### Work required
Answer with a number only: how many lines of the data contain "entry"?

[Stored entries]
##########

(** * Broad-phase collision detection: AABB overlap, brute force and spatial grid

    A shallow embedding of [src/aabb.ts], [src/types.ts], [src/brute-force.ts]
    and [src/spatial-grid.ts], and the properties of the two detectors;
    then of the helpers of the benchmark script and of the simulation behind
    the web page ([web/main.ts]), without their output and drawing.

    Modelling conventions.
    - A JavaScript [number] is a finite double, which is a rational:
      numbers are in [Q] and comparisons are exact.  [NaN] and the
      infinities are not modelled.  [Math.floor] and [Math.ceil] are
      [Qfloor] and [Qceiling]; the integer results (cell indices, grid
      dimensions) live in [Z], the counters in [nat].
    - The arithmetic on numbers is read in two ways.  [Double] has the
      constructor, [worldToGrid] and [update] of the grid, and [DoubleWeb]
      the move of an entity, with every sum, difference and quotient
      followed by [round], the rounding of the machine to the nearest
      double: the dimensions of a grid, and what depends on them, are
      settled there.  The other definitions take sums, differences,
      products and quotients without rounding; they stand for the code in
      properties that do not depend on how a result is rounded.
    - An entity id is [number | string]; a numeric id is an integer, which a
      template literal prints in decimal (as JavaScript does below 10^21).
    - An entity is a value: nobody changes an entity between the [update]
      that stores it and the [queryPairs] that reads it.
    - An array is a [list].  Reading a missing slot and then a property of
      the [undefined] it yields raises a [TypeError]; that and an assignment
      that would leave a hole in an array are outcomes of the [Result] type,
      next to the errors the code throws itself.
    - The [checked] object of [queryPairs] is a finite map with string keys.
      Every key holds a colon, so none is a property that a JavaScript
      object inherits.
    - [Math.random()] is a function from the number of the call to its
      result; the functions that draw take the number of the next call and
      return it advanced.  [Math.sin] is a variable.
    - The web page moves its entities in place, and the detectors hold these
      very objects.  The state of the page keeps, for a detector, the boxes
      it was given at its last [update]: the same as the objects for the
      grid detector, which every frame updates after the move, and for the
      brute-force detector after the frames that update it; nothing reads
      its entities in between. *)

From Stdlib Require Import QArith Qminmax Qround Qpower ZArith Lia Lqa Ascii.
From stdpp Require Import base list strings gmap pretty sorting.

Local Open Scope Z_scope.

(** ** Numbers *)

(** [p < q] on numbers, as a boolean. *)
Definition Qltb (p q : Q) : bool := negb (Qle_bool q p).

(** [p <= q] on numbers, as a boolean. *)
Definition Qleb (p q : Q) : bool := Qle_bool p q.

(** ** types.ts *)

Record Vec2 := mkVec2 { x : Q; y : Q }.

Record AABB := mkAABB { min : Vec2; max : Vec2 }.

Inductive Id :=
| IdNum (n : Z)
| IdStr (s : string).

Record Entity := mkEntity { id : Id; aabb : AABB }.

#[global] Instance Id_eq_dec : EqDecision Id.
Proof. solve_decision. Defined.

(** ** aabb.ts *)

Definition aabbIntersects (a b : AABB) : bool :=
  if Qltb a.(max).(x) b.(min).(x) || Qltb b.(max).(x) a.(min).(x) then false
  else if Qltb a.(max).(y) b.(min).(y) || Qltb b.(max).(y) a.(min).(y) then false
  else true.

(** ** Control flow shared by the two detectors *)

(** What a call can end in besides a value: an error thrown by the code
    ([throw new Error(message)]), the [TypeError] JavaScript raises when a
    property of [undefined] is read, and an assignment outside
    [0 .. length] of an array, which would leave the dense arrays modelled
    here. *)
Inductive Error :=
| ThrownError (message : string)
| TypeError
| SparseAssignment.

Definition Result (A : Type) : Type := Error + A.

Definition ret {A} (a : A) : Result A := inr a.

Definition throw {A} (e : Error) : Result A := inl e.

Definition bind {A B} (m : Result A) (k : A -> Result B) : Result B :=
  match m with
  | inl e => inl e
  | inr a => k a
  end.
Lemma current_in ops c f i : current ops c f = Some i -> In (OpSubscribe c f i) ops.
Proof.
  unfold current.
  enough (H : forall o, fold_left (current_step c f) ops o = Some i ->
                        o = Some i \/ In (OpSubscribe c f i) ops).
  { intros Ho. destruct (H None Ho) as [Hn|Hin]; [discriminate | exact Hin]. }
  induction ops as [|op ops IH]; intros o Ho; [left; exact Ho|].
  cbn [fold_left] in Ho. apply IH in Ho as [Ho|Ho]; [|right; right; exact Ho].
  destruct op as [c' f' i'|c' f']; cbn [current_step] in Ho;
    destruct (String.eqb_spec c' c), (String.eqb_spec f' f); cbn [andb] in Ho;
    try (left; exact Ho); try discriminate.
  subst. injection Ho as ->. right. left. reflexivity.
Qed.

Lemma in_reach_run_ops ops t c i :
  Forall (fun op => Topic.is_valid_topic (op_filter op) = true) ops ->
  In (c, i) (reach (root_block (run_ops ops)) (topic_to_subtopics t)) <->
  exists f, filter_matches f t = true /\ current ops c f = Some i.
Proof.
  intros Hall. rewrite in_reach. split.
  - intros [p [h [Hm Hin]]]. rewrite stored_run_ops in Hin.
    destruct (op_origin _ _ _ _ _ Hin) as [[]|[c0 [f0 [i0 [Hs Hp]]]]].
    assert (Hf0 : Topic.is_valid_topic f0 = true)
      by (rewrite Forall_forall in Hall; exact (Hall _ Hs)).
    exists f0. rewrite <- levels_match_tts, <- slot_target, <- Hp. split; [exact Hm|].
    apply in_get in Hin; [|apply op_nodup; constructor].
    replace p with (fst (target (topic_to_subtopics f0))) in Hin by (rewrite <- Hp; reflexivity).
    replace h with (snd (target (topic_to_subtopics f0))) in Hin by (rewrite <- Hp; reflexivity).
    rewrite get_op_current in Hin by (assumption || constructor). exact Hin.
  - intros [f [Hm Hl]].
    assert (Hf : Topic.is_valid_topic f = true).
    { apply current_in in Hl. rewrite Forall_forall in Hall. exact (Hall _ Hl). }
    exists (fst (target (topic_to_subtopics f))), (snd (target (topic_to_subtopics f))).
    rewrite slot_target, levels_match_tts. split; [exact Hm|].
    rewrite stored_run_ops. apply get_in.
    rewrite get_op_current by (assumption || constructor). exact Hl.
Qed.

Lemma run_ops_spec ops t c :
  Forall (fun op => Topic.is_valid_topic (op_filter op) = true) ops ->
  (get c (get_all_subscribed (run_ops ops) t) = None <->
     forall f, filter_matches f t = true -> current ops c f = None) /\
  (forall i, get c (get_all_subscribed (run_ops ops) t) = Some i ->
     exists f, filter_matches f t = true /\ current ops c f = Some i /\
       forall f' i', filter_matches f' t = true -> current ops c f' = Some i' ->
                     qos_level (qos i') <= qos_level (qos i)).
Proof.
  intros Hall. unfold get_all_subscribed. rewrite collect_subs_reach. split.
  - rewrite collect_none. split.
    + intros [_ H] f Hm. destruct (current ops c f) as [i|] eqn:E; [|reflexivity].
      exfalso. apply (H i), in_reach_run_ops; [exact Hall|]. eauto.
    + intros H. split; [reflexivity|]. intros i Hin.
      apply in_reach_run_ops in Hin as [f [Hm Hl]]; [|exact Hall].
      rewrite (H f Hm) in Hl. discriminate.
  - intros i Hi. apply collect_some in Hi as [[Hi|Hi] Hmax]; [discriminate|].
    apply in_reach_run_ops in Hi as [f [Hm Hl]]; [|exact Hall].
    exists f. split; [exact Hm|]. split; [exact Hl|].
    intros f' i' Hm' Hl'. apply Hmax. right.
    apply in_reach_run_ops; [exact Hall|]. eauto.
Qed.

(** X10.  After any sequence of [TopicsTable::subscribe] and
    [TopicsTable::unsubscribe] calls with filters that [MqttTopic::new]
    accepts, [get_all_subscribed t] has an entry for a client exactly when
    the client still holds a subscription (one not unsubscribed since) to
    a filter matching [t]; the entry is such a subscription, and its QoS is
    the highest among them.  An [unsubscribe] removes the client's
    subscription to that filter only. *)
Theorem unsubscribe_get_all_subscribed ops t c :
  Forall (fun op => Topic.is_valid_topic (op_filter op) = true) ops ->
  (get c (get_all_subscribed (run_ops ops) t) = None <->
     forall f, filter_matches f t = true -> current ops c f = None) /\
  (forall i, get c (get_all_subscribed (run_ops ops) t) = Some i ->
     exists f, filter_matches f t = true /\ current ops c f = Some i /\
       forall f' i', filter_matches f' t = true -> current ops c f' = Some i' ->
                     qos_level (qos i') <= qos_level (qos i)).
Proof. apply run_ops_spec. Qed.
(** * Verification of the KGTK value classifier (kgtk/join/kgtkvalue.py)

    A shallow embedding of [KgtkValueOptions] and [KgtkValue]: the regular
    expressions the class compiles, the list split with its cache, the
    per-item predicates, [is_valid] and [describe], followed by the
    properties proved about them.  The command line ([add_arguments],
    [from_args], [main]) and the two superseded predicates [is_number_old]
    and [is_valid_number_old], which nothing else calls, are left out.

    Python strings are modelled as [string]; a character is an [ascii], read
    as the code point of the same number (0..255).  An exception is the
    answer [None] of a method. *)

From Stdlib Require Import Bool Arith ZArith Lia List Ascii String.
Import ListNotations.

Local Open Scope string_scope.
Local Open Scope nat_scope.
Local Open Scope bool_scope.

(** ** Characters and strings *)

Definition code (c : ascii) : nat := nat_of_ascii c.

(** [lo <= c <= hi] on code points: a range [lo-hi] of a character class. *)
Definition in_range (lo hi c : ascii) : bool :=
  (code lo <=? code c) && (code c <=? code hi).

(** The double quote, the backslash and the newline, by code point. *)
Definition dquote : ascii := ascii_of_nat 34.
Definition backslash : ascii := ascii_of_nat 92.
Definition newline : ascii := ascii_of_nat 10.

(** [str.isalnum() or c == '_'] on the code points below 256: what the
    [re] module takes for a word character in a [str] pattern. *)
Definition is_word (c : ascii) : bool :=
  let n := code c in
  ((48 <=? n) && (n <=? 57)) || ((65 <=? n) && (n <=? 90)) || (n =? 95) ||
  ((97 <=? n) && (n <=? 122)) || (n =? 170) || (n =? 178) || (n =? 179) ||
  (n =? 181) || (n =? 185) || (n =? 186) || ((188 <=? n) && (n <=? 190)) ||
  ((192 <=? n) && (n <=? 214)) || ((216 <=? n) && (n <=? 246)) ||
  ((248 <=? n) && (n <=? 255)).

(** Unicode category Nd on the code points below 256: the ASCII digits. *)
Definition is_decimal_digit (c : ascii) : bool :=
  in_range "0" "9" c.

(** [str.lower()] on one character (code points below 256). *)
Definition lower_char (c : ascii) : ascii :=
  let n := code c in
  if ((65 <=? n) && (n <=? 90)) || ((192 <=? n) && (n <=? 214)) ||
     ((216 <=? n) && (n <=? 222))
  then ascii_of_nat (n + 32) else c.

Fixpoint lower (s : string) : string :=
  match s with
  | EmptyString => EmptyString
  | String c s' => String (lower_char c) (lower s')
  end.

(** [c in s] for a one-character [c]. *)
Fixpoint contains (c : ascii) (s : string) : bool :=
  match s with
  | EmptyString => false
  | String a s' => Ascii.eqb a c || contains c s'
  end.

(** [s.split(c, 1)] when [c] occurs in [s]: the text before the first [c]
    and the text after it. *)
Fixpoint split_once (c : ascii) (s : string) : string * string :=
  match s with
  | EmptyString => (EmptyString, EmptyString)
  | String a s' =>
      if Ascii.eqb a c then (EmptyString, s')
      else let (l, r) := split_once c s' in (String a l, r)
  end.

(** [v.startswith(p)] for a one-character prefix. *)
Definition starts_with (c : ascii) (v : string) : bool :=
  match v with
  | String a _ => Ascii.eqb a c
  | EmptyString => false
  end.

(** [v.startswith((p1, ..., pn))]: a tuple of one-character prefixes. *)
Definition starts_with_any (ps : list ascii) (v : string) : bool :=
  existsb (fun p => starts_with p v) ps.

(** The first [n] characters of [s]. *)
Fixpoint take (n : nat) (s : string) : string :=
  match n, s with
  | S n', String a s' => String a (take n' s')
  | _, _ => EmptyString
  end.

(** The last character of [s], or [d] when [s] is empty. *)
Fixpoint last_char (s : string) (d : option ascii) : option ascii :=
  match s with
  | EmptyString => d
  | String a s' => last_char s' (Some a)
  end.

(** ** Regular expressions of Python's [re] module

    The constructs the patterns of [KgtkValue] use.  A non-capturing group
    [(?:r)] only delimits, so it is the nesting of the term. *)
Module Re.

(** An item of a bracketed class, or a class escape. *)
Inductive citem : Type :=
| CChar (c : ascii)              (* a literal character *)
| CRange (lo hi : ascii)         (* lo-hi *)
| CDigit                         (* \d *)
| CNonWord.                      (* \W *)

Inductive regex : Type :=
| Eps                              (* the empty pattern *)
| Chr (c : ascii)                  (* a literal character *)
| Dot                              (* .  : any character but a newline *)
| Cls (items : list citem)         (* [items] *)
| NCls (items : list citem)        (* [^items] *)
| Seq (r1 r2 : regex)              (* r1r2 *)
| Alt (r1 r2 : regex)              (* r1|r2 *)
| Star (r : regex)                 (* r*  (greedy); in the patterns here a
                                      round of r always reads a character *)
| Plus (r : regex)                 (* r+  (greedy) *)
| Opt (r : regex)                  (* r?  (greedy) *)
| Rep (lo hi : nat) (r : regex)    (* r{lo,hi} (greedy) *)
| Grp (name : string) (r : regex)  (* (?P<name>r); an unnamed group (r)
                                      has the empty name *)
| IfGrp (name : string) (r : regex)(* (?(name)r) *)
| Bol                              (* ^  : the start of the text *)
| Eol                              (* $  : the end of the text, or just
                                      before a newline that ends it *)
| NotBehind (c : ascii).           (* (?<!c) *)

(** Where the matcher stands: the character just before (none at the start
    of the string) and the text still to read. *)
Record pos : Type := mkPos { prev : option ascii; rest : string }.

(** The groups that took part in the match so far, with their text. *)
Definition captures : Type := list (string * string).

Definition item_matches (i : citem) (c : ascii) : bool :=
  match i with
  | CChar a => Ascii.eqb c a
  | CRange lo hi => in_range lo hi c
  | CDigit => is_decimal_digit c
  | CNonWord => negb (is_word c)
  end.

Definition class_matches (items : list citem) (c : ascii) : bool :=
  existsb (fun i => item_matches i c) items.

Fixpoint group (name : string) (caps : captures) : option string :=
  match caps with
  | [] => None
  | (n, v) :: caps' => if String.eqb n name then Some v else group name caps'
  end.

Section Matcher.

(** What the rest of the pattern answers. *)
Variable R : Type.

Definition cont : Type := pos -> captures -> option R.

(** Read one character satisfying [ok]. *)
Definition one (ok : ascii -> bool) (p : pos) (caps : captures) (k : cont)
  : option R :=
  match rest p with
  | String a s' => if ok a then k (mkPos (Some a) s') caps else None
  | EmptyString => None
  end.

(** Try [a], then on failure [b]: the order in which the backtracking
    matcher explores. *)
Definition orelse (a b : option R) : option R :=
  match a with
  | Some x => Some x
  | None => b
  end.

(** Greedy repetition of [body], each round reading at least one character;
    [fuel] bounds the rounds and is the length of the text plus one. *)
Fixpoint star_loop (body : pos -> captures -> cont -> option R) (fuel : nat)
  (p : pos) (caps : captures) (k : cont) : option R :=
  match fuel with
  | 0 => k p caps
  | S fuel' =>
      orelse
        (body p caps (fun p' caps' =>
           if String.length (rest p') <? String.length (rest p)
           then star_loop body fuel' p' caps' k
           else None))
        (k p caps)
  end.

(** Greedy bounded repetition [{lo,hi}]. *)
Fixpoint rep_loop (body : pos -> captures -> cont -> option R) (lo hi : nat)
  (p : pos) (caps : captures) (k : cont) : option R :=
  match hi with
  | 0 => if lo =? 0 then k p caps else None
  | S hi' =>
      orelse
        (body p caps (fun p' caps' => rep_loop body (pred lo) hi' p' caps' k))
        (if lo =? 0 then k p caps else None)
  end.

(** The backtracking matcher, in continuation-passing style: [run r p caps k]
    matches [r] at [p] and hands the position reached to [k]; when [k]
    fails the next alternative is tried. *)
Fixpoint run (r : regex) (p : pos) (caps : captures) (k : cont)
  {struct r} : option R :=
  match r with
  | Eps => k p caps
  | Chr c => one (fun a => Ascii.eqb a c) p caps k
  | Dot => one (fun a => negb (Ascii.eqb a newline)) p caps k
  | Cls items => one (class_matches items) p caps k
  | NCls items => one (fun a => negb (class_matches items a)) p caps k
  | Seq r1 r2 => run r1 p caps (fun p' caps' => run r2 p' caps' k)
  | Alt r1 r2 => orelse (run r1 p caps k) (run r2 p caps k)
  | Star r' => star_loop (run r') (S (String.length (rest p))) p caps k
  | Plus r' =>
      run r' p caps (fun p' caps' =>
        star_loop (run r') (S (String.length (rest p'))) p' caps' k)
  | Opt r' => orelse (run r' p caps k) (k p caps)
  | Rep lo hi r' => rep_loop (run r') lo hi p caps k
  | Grp name r' =>
      run r' p caps (fun p' caps' =>
        let n := String.length (rest p) - String.length (rest p') in
        k p' ((name, take n (rest p)) :: caps'))
  | IfGrp name r' =>
      match group name caps with
      | Some _ => run r' p caps k
      | None => k p caps
      end
  | Bol => match prev p with None => k p caps | Some _ => None end
  | Eol =>
      match rest p with
      | EmptyString => k p caps
      | String a EmptyString => if Ascii.eqb a newline then k p caps else None
      | _ => None
      end
  | NotBehind c =>
      match prev p with
      | Some a => if Ascii.eqb a c then None else k p caps
      | None => k p caps
      end
  end.

End Matcher.

(** [re.match(r, s)]: a match starting at the beginning of [s]; the answer
    is the groups of the first match the search finds. *)
Definition re_match (r : regex) (s : string) : option captures :=
  run captures r (mkPos None s) [] (fun _ caps => Some caps).

(** A match of [r] starting at position [p], as the text left after it. *)
Definition match_at (r : regex) (p : pos) : option string :=
  run string r p [] (fun p' _ => Some (rest p')).

(** [r.split(s)] for a pattern without groups whose matches are not empty:
    the pieces between successive matches, found from left to right.
    [piece] is the current piece as read so far; [fuel] is the length of the
    text plus one. *)
Fixpoint split_from (r : regex) (fuel : nat) (p : pos) (piece : string)
  : list string :=
  match fuel with
  | 0 => [piece]
  | S fuel' =>
      match match_at r p with
      | Some s' =>
          if String.length s' <? String.length (rest p) then
            piece ::
              split_from r fuel'
                (mkPos (last_char (take (String.length (rest p) - String.length s') (rest p)) (prev p)) s')
                EmptyString
          else
            match rest p with
            | EmptyString => [piece]
            | String a s'' =>
                split_from r fuel' (mkPos (Some a) s'') (piece ++ String a EmptyString)
            end
      | None =>
          match rest p with
          | EmptyString => [piece]
          | String a s'' =>
              split_from r fuel' (mkPos (Some a) s'') (piece ++ String a EmptyString)
          end
      end
  end.

End Re.

Import Re.

(** A sequence of patterns, and an alternation tried from left to right. *)
Definition cat (rs : list regex) : regex := fold_right Seq Eps rs.

Fixpoint alt (r : regex) (rs : list regex) : regex :=
  match rs with
  | [] => r
  | r' :: rs' => Alt r (alt r' rs')
  end.

(** A literal word. *)
Fixpoint lit (s : string) : regex :=
  match s with
  | EmptyString => Eps
  | String c s' => Seq (Chr c) (lit s')
  end.

(** ** KgtkFormat *)

(** Modelled from the spec: [KgtkFormat.LIST_SEPARATOR] (kgtkformat.py is not
    among the sources); the one reserved list-separator character, which the
    spec writes [|]. *)
Definition LIST_SEPARATOR : ascii := "|".

(** ** KgtkValueOptions *)

Definition DEFAULT_ADDITIONAL_LANGUAGE_CODES : list string := ["mo"].

Record KgtkValueOptions : Type := mkOptions {
  allow_month_or_day_zero : bool;
  allow_lax_strings : bool;
  allow_lax_lq_strings : bool;
  allow_additional_language_codes : bool;
  additional_language_codes : list string
}.
(** *** The loop over the outputs *)

Lemma scanOutputs_fails (tx : transaction.Transaction)
    (outputs : list transaction.TxOutput) :
  forall (i : nat) (acc : list domain.Unspent)
         (out : transaction.TxOutput) (info : domain.AddressInfo),
  out ∈ outputs ->
  owned out info ->
  UnblindOutput out (domain.BlindingKey info) = None ->
  scan_outputs tx i acc outputs = None.
Proof.
  unfold owned.
  induction outputs as [|first rest IH]; intros i acc out info Hin Hown Hfail.
  - inversion Hin.
  - simpl. apply elem_of_cons in Hin as [<-|Hin].
    + rewrite Hown, Hfail. reflexivity.
    + destruct (infoByScript !! hex.EncodeToString (transaction.OutScript first))
        as [info'|]; [|eauto].
      destruct (UnblindOutput first (domain.BlindingKey info'));
        [eauto|reflexivity].
Qed.

(** Where a record of the result comes from: it was in the slice before the
    loop, or it is the literal built for an owned output that unblinds. *)
Lemma scanOutputs_origin (tx : transaction.Transaction)
    (outputs : list transaction.TxOutput) :
  forall (i : nat) (acc unspents : list domain.Unspent) (u : domain.Unspent),
  scan_outputs tx i acc outputs = Some unspents ->
  u ∈ unspents ->
  u ∈ acc \/
  exists (j : nat) out info unconfidential,
    outputs !! j = Some out /\
    owned out info /\
    UnblindOutput out (domain.BlindingKey info) = Some unconfidential /\
    u = new_unspent tx (i + j)%nat out info unconfidential.
Proof.
  unfold owned.
  induction outputs as [|first rest IH]; intros i acc unspents u Hscan Hin.
  - simpl in Hscan. injection Hscan as <-. left; assumption.
  - simpl in Hscan.
    destruct (infoByScript !! hex.EncodeToString (transaction.OutScript first))
      as [info|] eqn:Hinfo.
    + destruct (UnblindOutput first (domain.BlindingKey info)) as [unc|]
        eqn:Hunblind; [|discriminate].
      destruct (IH _ _ _ _ Hscan Hin)
        as [Hacc|(j & out & info' & unc' & H1 & H2 & H3 & H4)].
      * apply elem_of_app in Hacc as [Hacc|Hnew]; [left; assumption|].
        apply list_elem_of_singleton in Hnew. right.
        exists 0%nat, first, info, unc. rewrite Nat.add_0_r. auto.
      * right. exists (S j), out, info', unc'.
        replace (i + S j)%nat with (S i + j)%nat by lia. auto.
    + destruct (IH _ _ _ _ Hscan Hin)
        as [Hacc|(j & out & info' & unc' & H1 & H2 & H3 & H4)].
      * left; assumption.
      * right. exists (S j), out, info', unc'.
        replace (i + S j)%nat with (S i + j)%nat by lia. auto.
Qed.
(** * Enterprise license check: a shallow embedding of
      apps/web/modules/ee/license-check/lib/license.ts

    The development follows the source file top to bottom: configuration,
    result types, the zod schemas and the validator, the fetcher with its
    bounded retry, the single-flight slot of [fetchLicense], and the two
    exported accessors [getEnterpriseLicense] and [getLicenseFeatures].

    JavaScript numbers are IEEE binary64 values ([PrimFloat.float]);
    millisecond durations and HTTP status codes, which the code only ever
    uses as small exact integers, are [Z]. *)

From Stdlib Require Import PrimFloat.
From Stdlib Require Import ZArith List String Bool Arith Lia.
From Equations Require Import Equations.
From Equations.Prop Require Import Logic.
Import ListNotations.

Local Open Scope string_scope.
Local Open Scope Z_scope.

Set Warnings "-register-all".

(** ** Results of fallible computations *)

Inductive result (E A : Type) : Type :=
| Ok (a : A)
| Err (e : E).
Arguments Ok {E A} a.
Arguments Err {E A} e.

Definition result_map {E A B} (f : A -> B) (r : result E A) : result E B :=
  match r with
  | Ok a => Ok (f a)
  | Err e => Err e
  end.

(** ** Configuration (CONFIG) *)

Module CONFIG.
Module CACHE.
Definition FETCH_LICENSE_TTL_MS : Z := 24 * 60 * 60 * 1000.
Definition PREVIOUS_RESULT_TTL_MS : Z := 4 * 24 * 60 * 60 * 1000.
Definition GRACE_PERIOD_MS : Z := 3 * 24 * 60 * 60 * 1000.
Definition MAX_RETRIES : nat := 3.
Definition RETRY_DELAY_MS : Z := 1000.
End CACHE.
Module API.
Definition ENDPOINT (environment : option string) : string :=
  match environment with
  | Some "staging" => "https://staging.ee.formbricks.com/api/licenses/check"
  | _ => "https://ee.formbricks.com/api/licenses/check"
  end.
Definition TIMEOUT_MS : Z := 5000.
End API.
End CONFIG.

(** ** Types *)

Inductive FallbackLevel : Type := live | cached | grace | default.

Inductive TEnterpriseLicenseStatusReturn : Type :=
| status_active | status_expired | status_unreachable | status_no_license.

(** [projects] is [number | null] in the source; [None] is [null]. *)
Record TEnterpriseLicenseFeatures : Type := mkFeatures {
  isMultiOrgEnabled : bool;
  projects : option float;
  twoFactorAuth : bool;
  sso : bool;
  whitelabel : bool;
  removeBranding : bool;
  contacts : bool;
  ai : bool;
  saml : bool;
  spamProtection : bool;
  auditLogs : bool;
  multiLanguageSurveys : bool;
  accessControl : bool;
  quotas : bool
}.

(** The two values of [z.enum(["active", "expired"])]. *)
Inductive TLicenseStatus : Type := active_ | expired_.

Record TEnterpriseLicenseDetails : Type := mkDetails {
  details_status : TLicenseStatus;
  details_features : TEnterpriseLicenseFeatures
}.

(** [lastChecked] is a [Date]; it is stored as its epoch milliseconds. *)
Record TEnterpriseLicenseResult : Type := mkResult {
  active : bool;
  features : option TEnterpriseLicenseFeatures;
  lastChecked : Z;
  isPendingDowngrade : bool;
  fallbackLevel : FallbackLevel;
  status : TEnterpriseLicenseStatusReturn
}.

(** ** Untyped JavaScript values ([unknown])

    An object is the list of its own properties in insertion order; reading
    a property that is not there gives [undefined]. *)

Inductive jsvalue : Type :=
| JUndefined
| JNull
| JBool (b : bool)
| JNumber (x : float)
| JString (s : string)
| JArray (xs : list jsvalue)
| JObject (props : list (string * jsvalue)).

Fixpoint get_prop (props : list (string * jsvalue)) (key : string) : jsvalue :=
  match props with
  | [] => JUndefined
  | (k, v) :: rest => if String.eqb k key then v else get_prop rest key
  end.

(** ** Validation schemas

    zod reports every failing field; an issue is the path of the field and
    the kind of failure. *)

Inductive ZodIssueCode : Type := invalid_type | invalid_enum_value.

Record ZodIssue : Type := mkIssue {
  issue_code : ZodIssueCode;
  issue_path : list string
}.

Definition zres (A : Type) : Type := result (list ZodIssue) A.

(** Applying a parsed constructor to the next parsed field; the issues of
    both sides are kept. *)
Definition zap {A B} (f : zres (A -> B)) (x : zres A) : zres B :=
  match f, x with
  | Ok g, Ok a => Ok (g a)
  | Ok _, Err e => Err e
  | Err e, Ok _ => Err e
  | Err e1, Err e2 => Err (e1 ++ e2)%list
  end.

Notation "f <*> x" := (zap f x) (at level 51, left associativity).

Definition fail_type {A} (path : list string) : zres A :=
  Err [mkIssue invalid_type path].

Section Schemas.

(** The check [z.number()] makes on a value of type number belongs to the
    zod library; the schemas are stated for any such check. *)
Variable number_ok : float -> bool.

Definition z_boolean (path : list string) (v : jsvalue) : zres bool :=
  match v with
  | JBool b => Ok b
  | _ => fail_type path
  end.

Definition z_number (path : list string) (v : jsvalue) : zres float :=
  match v with
  | JNumber x => if number_ok x then Ok x else fail_type path
  | _ => fail_type path
  end.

##########

### Reply to the task
2